[Records from a data collection]
*****
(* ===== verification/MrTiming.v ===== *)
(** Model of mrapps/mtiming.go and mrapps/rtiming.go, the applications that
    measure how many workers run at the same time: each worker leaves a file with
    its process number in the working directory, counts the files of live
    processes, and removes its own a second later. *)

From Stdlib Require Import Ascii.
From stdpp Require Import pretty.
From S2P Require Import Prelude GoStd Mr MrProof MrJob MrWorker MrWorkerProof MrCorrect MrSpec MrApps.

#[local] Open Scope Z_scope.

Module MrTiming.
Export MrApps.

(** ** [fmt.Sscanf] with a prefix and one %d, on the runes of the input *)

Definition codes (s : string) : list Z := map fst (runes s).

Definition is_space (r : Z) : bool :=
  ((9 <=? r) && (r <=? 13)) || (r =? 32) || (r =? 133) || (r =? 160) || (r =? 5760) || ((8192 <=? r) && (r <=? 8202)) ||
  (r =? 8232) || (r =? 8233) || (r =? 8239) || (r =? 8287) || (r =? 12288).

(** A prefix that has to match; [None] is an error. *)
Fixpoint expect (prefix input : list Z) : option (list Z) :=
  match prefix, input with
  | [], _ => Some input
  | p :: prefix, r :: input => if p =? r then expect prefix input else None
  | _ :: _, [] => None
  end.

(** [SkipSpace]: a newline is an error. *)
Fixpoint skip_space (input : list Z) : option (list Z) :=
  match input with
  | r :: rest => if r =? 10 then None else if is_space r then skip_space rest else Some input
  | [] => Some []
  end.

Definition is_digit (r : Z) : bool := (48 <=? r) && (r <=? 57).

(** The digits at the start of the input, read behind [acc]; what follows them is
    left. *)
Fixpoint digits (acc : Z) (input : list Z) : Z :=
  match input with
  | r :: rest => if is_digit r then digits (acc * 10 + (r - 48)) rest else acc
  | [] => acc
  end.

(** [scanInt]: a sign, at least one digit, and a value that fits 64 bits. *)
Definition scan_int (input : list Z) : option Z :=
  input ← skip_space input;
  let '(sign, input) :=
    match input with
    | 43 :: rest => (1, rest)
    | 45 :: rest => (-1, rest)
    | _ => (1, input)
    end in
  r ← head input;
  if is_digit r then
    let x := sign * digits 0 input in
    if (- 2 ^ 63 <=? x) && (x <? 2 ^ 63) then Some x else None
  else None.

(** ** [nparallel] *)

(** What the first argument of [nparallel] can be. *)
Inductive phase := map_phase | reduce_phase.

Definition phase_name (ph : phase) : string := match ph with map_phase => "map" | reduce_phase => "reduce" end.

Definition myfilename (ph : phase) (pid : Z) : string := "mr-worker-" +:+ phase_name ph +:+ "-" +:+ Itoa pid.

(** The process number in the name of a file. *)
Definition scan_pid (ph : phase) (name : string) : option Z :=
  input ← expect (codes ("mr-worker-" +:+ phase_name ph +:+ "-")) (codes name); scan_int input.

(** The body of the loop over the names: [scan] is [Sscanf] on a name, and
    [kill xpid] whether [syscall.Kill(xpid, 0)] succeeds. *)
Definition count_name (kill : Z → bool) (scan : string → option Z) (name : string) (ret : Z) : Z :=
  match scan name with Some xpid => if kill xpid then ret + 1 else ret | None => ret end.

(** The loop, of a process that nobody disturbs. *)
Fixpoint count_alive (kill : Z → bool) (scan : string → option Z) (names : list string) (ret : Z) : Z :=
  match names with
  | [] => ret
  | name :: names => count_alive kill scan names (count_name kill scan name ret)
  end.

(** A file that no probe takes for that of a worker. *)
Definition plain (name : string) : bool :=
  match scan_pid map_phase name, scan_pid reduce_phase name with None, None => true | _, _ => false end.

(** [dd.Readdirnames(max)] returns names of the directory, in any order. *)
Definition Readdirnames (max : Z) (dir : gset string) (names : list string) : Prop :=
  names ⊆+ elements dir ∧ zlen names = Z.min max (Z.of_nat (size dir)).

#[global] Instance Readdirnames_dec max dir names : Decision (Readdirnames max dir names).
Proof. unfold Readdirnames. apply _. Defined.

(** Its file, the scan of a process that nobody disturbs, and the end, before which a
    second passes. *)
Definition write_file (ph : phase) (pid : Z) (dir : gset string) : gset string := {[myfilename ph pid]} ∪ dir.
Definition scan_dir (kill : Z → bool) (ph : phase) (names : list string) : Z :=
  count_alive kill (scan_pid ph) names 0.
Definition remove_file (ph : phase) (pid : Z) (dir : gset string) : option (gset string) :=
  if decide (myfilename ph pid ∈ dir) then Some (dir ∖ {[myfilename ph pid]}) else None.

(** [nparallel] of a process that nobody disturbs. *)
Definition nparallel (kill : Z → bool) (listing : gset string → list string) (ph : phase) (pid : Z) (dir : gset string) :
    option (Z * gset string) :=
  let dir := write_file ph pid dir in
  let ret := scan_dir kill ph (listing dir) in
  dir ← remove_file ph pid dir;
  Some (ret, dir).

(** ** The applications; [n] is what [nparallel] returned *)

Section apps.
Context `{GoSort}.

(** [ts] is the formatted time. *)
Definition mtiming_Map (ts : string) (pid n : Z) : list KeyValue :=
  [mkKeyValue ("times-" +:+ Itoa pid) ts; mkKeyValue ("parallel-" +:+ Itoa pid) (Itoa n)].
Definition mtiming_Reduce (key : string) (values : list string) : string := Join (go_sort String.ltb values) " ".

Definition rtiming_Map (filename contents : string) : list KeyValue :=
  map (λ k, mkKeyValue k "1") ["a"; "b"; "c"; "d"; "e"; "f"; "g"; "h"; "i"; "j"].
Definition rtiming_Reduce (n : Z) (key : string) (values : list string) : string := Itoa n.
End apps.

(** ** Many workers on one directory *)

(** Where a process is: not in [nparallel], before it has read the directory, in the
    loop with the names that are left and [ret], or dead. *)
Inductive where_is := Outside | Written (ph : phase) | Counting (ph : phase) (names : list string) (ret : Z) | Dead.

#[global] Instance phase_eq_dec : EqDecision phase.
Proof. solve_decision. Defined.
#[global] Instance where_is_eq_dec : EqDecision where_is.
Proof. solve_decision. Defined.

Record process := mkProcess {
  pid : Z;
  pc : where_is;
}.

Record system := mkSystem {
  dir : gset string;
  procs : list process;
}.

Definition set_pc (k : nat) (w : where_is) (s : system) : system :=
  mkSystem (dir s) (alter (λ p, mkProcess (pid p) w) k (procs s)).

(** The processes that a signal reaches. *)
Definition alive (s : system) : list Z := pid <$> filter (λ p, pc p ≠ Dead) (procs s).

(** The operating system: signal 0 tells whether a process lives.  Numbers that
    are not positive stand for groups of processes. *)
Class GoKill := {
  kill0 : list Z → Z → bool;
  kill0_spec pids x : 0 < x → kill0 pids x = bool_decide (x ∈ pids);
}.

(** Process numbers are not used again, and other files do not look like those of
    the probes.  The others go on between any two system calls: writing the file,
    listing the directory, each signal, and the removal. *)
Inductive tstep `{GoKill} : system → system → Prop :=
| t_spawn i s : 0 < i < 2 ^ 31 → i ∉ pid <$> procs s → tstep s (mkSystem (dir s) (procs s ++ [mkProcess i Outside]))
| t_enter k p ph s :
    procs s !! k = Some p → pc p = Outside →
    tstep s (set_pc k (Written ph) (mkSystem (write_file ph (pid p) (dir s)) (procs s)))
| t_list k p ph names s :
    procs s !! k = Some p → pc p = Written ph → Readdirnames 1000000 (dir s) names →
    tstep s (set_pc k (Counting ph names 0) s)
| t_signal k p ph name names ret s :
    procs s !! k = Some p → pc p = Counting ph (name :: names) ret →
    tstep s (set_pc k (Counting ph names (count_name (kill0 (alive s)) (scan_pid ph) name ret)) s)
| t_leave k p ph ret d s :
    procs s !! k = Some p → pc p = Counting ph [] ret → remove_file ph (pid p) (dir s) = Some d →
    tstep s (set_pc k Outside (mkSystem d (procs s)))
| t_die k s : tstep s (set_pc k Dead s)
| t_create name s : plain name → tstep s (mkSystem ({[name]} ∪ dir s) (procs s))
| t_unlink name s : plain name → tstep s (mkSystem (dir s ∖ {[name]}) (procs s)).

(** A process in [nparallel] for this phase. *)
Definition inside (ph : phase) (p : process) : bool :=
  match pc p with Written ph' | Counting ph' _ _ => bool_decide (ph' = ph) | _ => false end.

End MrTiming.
*****
* _What is needed_
Provide a count of the lines in the data above that include the word "loop", stating the number alone.

* _Output for this exercise_
3